The cause of death was recorded as crush injury to the chest and abdomen.

 

RECOMMENDATIONS

Recommendation #1: Employers should ensure that maintenance workers follow established lockout/tagout procedures for control of hazardous energy.

Discussion: A computerized listing of steps for locking out and tagging equipment prior to maintenance or repair was available for each machine in the facility. The company's written safety policy assigned initial responsibility for de-energizing, locking out, and tagging machinery to the production department responsible for the machinery. Any other person working on or inspecting the equipment was also to affix a personal lock and tag. However, none of the 20 lockout/tagout steps required for the paper rewinder was carried out by maintenance or production workers. The same 20 steps were required regardless of the maintenance work to be performed. They included locking out all fans and motors, hydraulic pumps, air valves, and machine parts such as the rolls and slitter. The 13th step in the process, de-energizing the main hydraulic pump which moved the nip barrier, was probably most directly associated with the incident.

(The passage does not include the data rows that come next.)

(** The response with the content of an artifact: what was stored, with its
    digest, under the name it was given. *)
Definition shown_content (rid aid : uuid) (w : World X) (c : ContentResponse) : Prop :=
  exists a name, shown_artifact rid aid w a /\ cr_media_type c = art_media_type a /\
    read_content aid (store_of w) = Ok (cr_content c) /\
    art_checksum_sha256 a = sha256_hex (cr_content c) /\ art_size_bytes a = slen (cr_content c) /\
    cr_headers c = [("Content-Disposition", "attachment; filename*=UTF-8''" +:+ name);
                    ("X-Content-Type-Options", "nosniff")] /\
    all_chars header_char name = true /\ unquote name = utf8 (art_name a).

(** C17: the server shows of a Run's artifacts what is that Run's, and only
    that.  In any state whose artifact store is consistent, the three artifact
    routes change nothing and answer: with the artifacts of the Run named in
    the path, the artifact asked for if it is one of them, its very content -
    under a file name that is the artifact's, percent-encoded without any
    character that could end the header - and 404 in every other case; an
    artifact of another Run is not told from one that does not exist. *)
Theorem server_confines_artifacts rid aid w :
  references_ok (store_of w) ->
  gives (get_artifact_route env rid aid) w (shown_artifact rid aid w) /\
  gives (get_artifact_content_route env rid aid) w (shown_content rid aid w) /\
  gives (list_artifacts_route env rid) w
    (fun l => run_stored rid w /\ forall a, a ∈ l <-> a ∈ dvalues (as_artifacts (store_of w)) /\ art_run_id a = rid).
Proof.
  intros Hok. split; [|split].
  - apply gives_for_run; [|by intros a [Ha _]]. intros Hst _.
    eapply gives_equiv, artifact_for_run_gives. intros a. unfold shown_artifact. tauto.
  - apply gives_for_run; [|by intros c (a & name & [Hst _] & _)]. intros Hst _.
    eapply gives_then; [apply artifact_for_run_gives| |].
    + intros a [Ha Hid]. unfold get_artifact in Ha.
      destruct (dget aid (as_artifacts (store_of w))) as [a'|] eqn:E; [|discriminate Ha]. injection Ha as ->.
      destruct (ro_artifacts _ Hok aid a E) as [Haid (content & Hc & Hsize & Hdigest)%read_told].
      destruct (quote_roundtrip (utf8 (art_name a))) as [Hu Hh].
      exists (inr (content_response a content)). split.
      * intros n. exists (S n). unfold bind at 1. rewrite read_artifacts_run. simpl. by rewrite Haid, Hc.
      * exists a, (quote (art_name a)). split_and!; try done.
        unfold shown_artifact, get_artifact. by rewrite E.
    + intros c (a & name & [_ Ha] & _). by exists a.
  - apply gives_for_run; [|by intros l [Hl _]]. intros Hst _.
    exists (inr (list_artifacts rid (store_of w))). split.
    + intros n. exists (S n). unfold bind at 1. by rewrite read_artifacts_run.
    + split; [done|]. intros a. unfold list_artifacts.
      rewrite !list_elem_of_In, filter_In, bool_decide_eq_true. done.
Qed.
End Isolation.

(** ** An example *)

#[local] Instance own_store : ArtifactAccess ArtifactStore := {
  artifact_store_of x := x;
  with_artifact_store x _ := x;
}.

Definition stored_run (rid : uuid) : Run :=
  mk_Run rid "p" None None COMPLETED 0 0 TokenUsage_zero [] None None false 0 0 [] [] [].

(** Run 7 made artifact 11; Run 8 is stored too. *)
Definition shop_store : ArtifactStore := artifact_trace report_calls artifact_store_empty.
Definition shop : World ArtifactStore :=
  mk_World example_waiting {[7%N := stored_run 7; 8%N := stored_run 8]} ∅ ∅ (mk_ConversationStore ∅ ∅)
    (mk_ResourceScope SCOPE_CREATED [] []) shop_store.
Definition shop_env (n : nat) : ambient := Ambient 0 (fun _ => 0) (fun _ => 0%N).

Definition response_of {A} (p : prog (World ArtifactStore) (HTTPException + A)) : option (HTTPException + A) :=
  match p (mk_sys shop 0) with Some (_, Ok r) => Some r | _ => None end.

Example shop_responses :
  option_map (fun r => match r with inr c => Some (cr_content c) | inl _ => None end)
    (response_of (get_artifact_content_route shop_env 7 11)) = Some (Some "abc") /\
  response_of (get_artifact_content_route shop_env 8 11)
  = Some (inl (mk_HTTPException 404 "artifact was not found for this Run")) /\
  quote "a b.txt" = "a%20b.txt".
Proof. vm_compute. repeat split. Qed.

Lemma shop_fresh : artifacts_fresh report_calls artifact_store_empty.
Proof. split; [reflexivity|exact I]. Qed.

Lemma shop_ok : references_ok (artifact_store_of (w_ext shop)).
Proof. change (references_ok shop_store). exact (proj1 (artifact_trace_ok report_calls artifact_store_empty references_empty shop_fresh)). Qed.

Lemma server_confines_artifacts_witness :
  references_ok (artifact_store_of (w_ext shop)) /\
  gives (get_artifact_content_route shop_env 7 11) shop (shown_content 7 11 shop).
Proof.
  split; [exact shop_ok|]. exact (proj1 (proj2 (server_confines_artifacts shop_env 7 11 shop shop_ok))).
Defined.
Lemma event_writes_slice {P} rid rows : forall db : flow_tables P,
  NoDup (map fst rows) -> forallb (key_free db) rows = true ->
  event_slice rid (apply_writes (event_writes rows) db) ≡ₚ
  event_slice rid db ++ List.filter (fun p => bool_decide (fst (fst p) = rid)) rows.
Proof.
  induction rows as [|[key row] rows IH]; intros db Hn Hf; [by rewrite app_nil_r|].
  simpl in Hn, Hf. apply NoDup_cons in Hn as [Hk Hn]. apply andb_true_iff in Hf as [Hfree Hf].
  change (apply_writes (event_writes ((key, row) :: rows)) db) with
    (apply_writes (event_writes rows) (apply_write db (WEvent key row))).
  rewrite IH by (done || by apply events_free_after). rewrite event_slice_insert.
  - simpl. case_bool_decide; simpl; [|done]. by rewrite <-Permutation_middle.
  - unfold key_free in Hfree. reflect. done.
Qed.

Lemma filter_keeps_all {A} (f : A -> bool) l : (forall x, x ∈ l -> f x = true) -> List.filter f l = l.
Proof.
  induction l as [|x l IH]; intros H; [done|]. simpl. rewrite (H x) by apply list_elem_of_here.
  f_equal. apply IH. intros y Hy. apply H. by apply list_elem_of_further.
Qed.

Lemma filter_drops_all {A} (f : A -> bool) l : (forall x, x ∈ l -> f x = false) -> List.filter f l = [].
Proof.
  induction l as [|x l IH]; intros H; [done|]. simpl. rewrite (H x) by apply list_elem_of_here.
  apply IH. intros y Hy. apply H. by apply list_elem_of_further.
Qed.

(** A log numbered 1, 2, ... for [rid]. *)
Definition numbered_log (rid : uuid) (log : list RuntimeEvent) : Prop :=
  map (fun e => (ev_run_id e, ev_sequence e)) log =
    map (fun k => (rid, k)) (seqZ 1 (Z.of_nat (length log))).

Lemma numbered_log_elem rid log e :
  numbered_log rid log -> e ∈ log ->
  ev_run_id e = rid /\ 1 <= ev_sequence e <= Z.of_nat (length log).
Proof.
  intros Hn He.
  assert ((ev_run_id e, ev_sequence e) ∈ map (fun e => (ev_run_id e, ev_sequence e)) log) as Hin
    by (apply list_elem_of_fmap; by exists e).
  rewrite Hn in Hin. apply list_elem_of_fmap in Hin as (k & [= -> ->] & Hk).
  apply elem_of_seqZ in Hk. lia.
Qed.

Lemma numbered_log_sequences rid log :
  numbered_log rid log -> map ev_sequence log = seqZ 1 (Z.of_nat (length log)).
Proof.
  intros Hn. apply (f_equal (map snd)) in Hn. rewrite !map_map in Hn. simpl in Hn.
  etrans; [exact Hn|]. apply map_id.
Qed.

Lemma foldr_max_perm (k : Z) ks ks' : ks ≡ₚ ks' -> foldr Z.max k ks = foldr Z.max k ks'.
Proof. induction 1; simpl; lia. Qed.

Lemma foldr_max_init x ks : 0 <= x -> foldr Z.max x ks = foldr Z.max 0 (x :: ks).
Proof. intros Hx. simpl. induction ks as [|k ks IH]; simpl; lia. Qed.

Lemma foldr_max_seqZ (n : nat) : forall m, 1 <= m ->
  foldr Z.max 0 (seqZ m (Z.of_nat n)) = if (n =? 0)%nat then 0 else m + Z.of_nat n - 1.
Proof.
  induction n as [|n IH]; intros m Hm; [done|]. rewrite Nat2Z.inj_succ, seqZ_cons by lia. simpl.
  rewrite Z.pred_succ, IH by lia. destruct n; simpl; lia.
Qed.

(** Where the slice of a Run is its log, the greatest sequence is its length
    and the ordered query gives the log's rows in order. *)
Section Slices.
Context {P : Type} `{!FlowPayloads P}.
Variables (rid : uuid) (db : flow_tables P) (log : list RuntimeEvent).
Hypothesis slice_log : event_slice rid db ≡ₚ map event_values log.
Hypothesis log_numbered : numbered_log rid log.

Lemma select_max_sequence_log :
  default 0 (select_max_sequence rid db) = Z.of_nat (length log).
Proof.
  assert (run_sequences rid db ≡ₚ seqZ 1 (Z.of_nat (length log))) as Hp.
  { unfold run_sequences. change (List.filter _ _) with (event_slice rid db).
    rewrite slice_log, map_map, <-(numbered_log_sequences _ _ log_numbered). done. }
  pose proof (foldr_max_perm 0 _ _ Hp) as Hm. rewrite foldr_max_seqZ in Hm by lia.
  unfold select_max_sequence. destruct (run_sequences rid db) as [|k ks] eqn:E; simpl.
  - apply Permutation_nil_l in Hp. destruct log; [done|]. by rewrite seqZ_cons in Hp by (simpl; lia).
  - rewrite foldr_max_init, Hm.
    + destruct (length log); simpl; lia.
    + assert (k ∈ seqZ 1 (Z.of_nat (length log))) as Hk by (rewrite <-Hp; apply list_elem_of_here).
      apply elem_of_seqZ in Hk. lia.
Qed.

Lemma select_events_log : select_events rid db = map dump_event log.
Proof.
  unfold select_events. change (List.filter _ _) with (event_slice rid db).
  set (leb := fun p q : (uuid * Z) * event_row P => snd (fst p) <=? snd (fst q)).
  assert (sorted_by leb (event_slice rid db) = map event_values log) as ->;
    [|by rewrite map_map].
  apply (StronglySorted_unique_strong (fun p q => leb p q = true)).
  - intros p q Hp Hq Hpq Hqp. rewrite sorted_by_perm, slice_log in Hp. 
    apply list_elem_of_fmap in Hp as (e & -> & He), Hq as (f & -> & Hf).
    unfold leb in *. simpl in *. reflect.
    assert (e = f) as ->; [|done].
    apply list_elem_of_lookup in He as [i Hi], Hf as [j Hj].
    assert (forall i e, log !! i = Some e -> ev_sequence e = 1 + Z.of_nat i) as Hnum.
    { intros i' e' He'. assert (map ev_sequence log !! i' = Some (ev_sequence e')) as Hx
        by (by rewrite list_lookup_fmap, He').
      rewrite (numbered_log_sequences _ _ log_numbered) in Hx. apply lookup_seqZ in Hx. lia. }
    rewrite (Hnum _ _ Hi), (Hnum _ _ Hj) in *. assert (i = j) as -> by lia. congruence.
  - apply sorted_by_sorted; unfold leb.
    + intros x y. rewrite !Z.leb_le. lia.
    + intros x y z. rewrite !Z.leb_le. lia.
  - assert (StronglySorted Z.lt (map ev_sequence log)) as Hs.
    { rewrite (numbered_log_sequences _ _ log_numbered). generalize 1. generalize (length log).
      induction n as [|n IH]; intros z; [by constructor|].
      rewrite Nat2Z.inj_succ, seqZ_cons by lia. rewrite Z.pred_succ. constructor; [apply IH|].
      apply Forall_forall. intros x Hx. apply elem_of_seqZ in Hx. lia. }
    clear -Hs. induction log as [|e l IH]; simpl; [constructor|].
    apply StronglySorted_inv in Hs as [Hs Hl]. constructor; [by apply IH|].
    rewrite Forall_forall in Hl. apply Forall_forall. intros p Hp.
    apply list_elem_of_fmap in Hp as (f & -> & Hf). unfold leb. simpl. apply Z.leb_le.
    assert (ev_sequence f ∈ map ev_sequence l) as Hx by (apply list_elem_of_fmap; by exists f).
    apply Hl in Hx. lia.
  - rewrite sorted_by_perm. exact slice_log.
Qed.
End Slices.

(** ** The tables hold the in-memory repository *)

Section Refinement.
Context {P : Type} `{!FlowPayloads P} `{!FlowPayloadLaws P}.

Definition log_of (w : InMemoryFlowRepository) (rid : uuid) : list RuntimeEvent :=
  default [] (fm_events w !! rid).

Record pg_refines (db : flow_tables P) (w : InMemoryFlowRepository) : Prop := {
  ref_ok : fm_ok w;
  ref_valid : forall rid s, fm_states w !! rid = Some s -> is_ok (FlowRunState_new s);
  ref_runs : t_runs db = flow_values <$> fm_states w;
  ref_events : forall rid, event_slice rid db ≡ₚ map event_values (log_of w rid);
  ref_leases : t_leases db = (fun p => lease_values (fst p) (snd p)) <$> fm_leases w;
  ref_lease : forall rid l a, fm_leases w !! rid = Some (l, a) ->
    lease_run_id l = rid /\ FlowExecutionLease_fields l = true /\ is_Some (fm_states w !! rid);
}.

The employer's lockout/tagout policy booklet stated that it was the company's responsibility to inform and train workers in lockout/tagout procedures and to supervise work practices to assure that these procedures were followed. However, the policy booklet did not include a discussion of disciplinary actions to be taken if the procedures were not followed. The company had adequate lockout/tagout procedures in place, but the extent to which the policies were enforced is unclear. If in the judgement of company safety personnel the steps required to de-energize the rewinder were unnecessarily time-consuming or complicated, the employer might have reconsidered requiring all 20 steps in every instance. A simpler procedure may have provided greater incentive for compliance. The great advantage of the current procedure, however, is that if carried out and enforced, it ensured that both maintenance and production workers were protected from all possible sources of hazardous energy.

 

Recommendation #2: Employers should conduct regular worksite evaluations to ensure adherence to established procedures for control of hazardous energy.

Discussion: There were normally 17 maintenance personnel working each shift under the supervision of the maintenance foreman, who was responsible for all maintenance activities in the facility. In the past 6 months, the victim had been counseled for two violations of safety policy, one of which involved lockout/tagout. Although the task being performed by the victim was simple, increased supervisory monitoring of his work may have been warranted in this instance, given the potential consequences of non-compliance with lockout/tagout procedures. Since the incident, the employer has taken steps to increase supervisory presence in production areas.

 

Recommendation #3: Employers should train production workers and other non-maintenance workers to recognize potential workplace hazards and participate actively in workplace safety.

Discussion: In this incident, both the machine operator and the victim deviated from company policy by not following established lockout/tagout procedures. Neither of the crew members who witnessed the incident questioned why the machine was not de-energized. The crew members apparently assumed that in the victim's judgement, the task could be performed safely without de-energizing the machine. While production workers need not understand maintenance procedures in detail, they should have sufficient knowledge about machine functions to recognize hazards such as those present in this incident. Production workers should be trained to recognize the potential for inadvertent movement of machine parts if hazardous energy is not controlled, and to alert supervisors and other workers if hazardous conditions exist.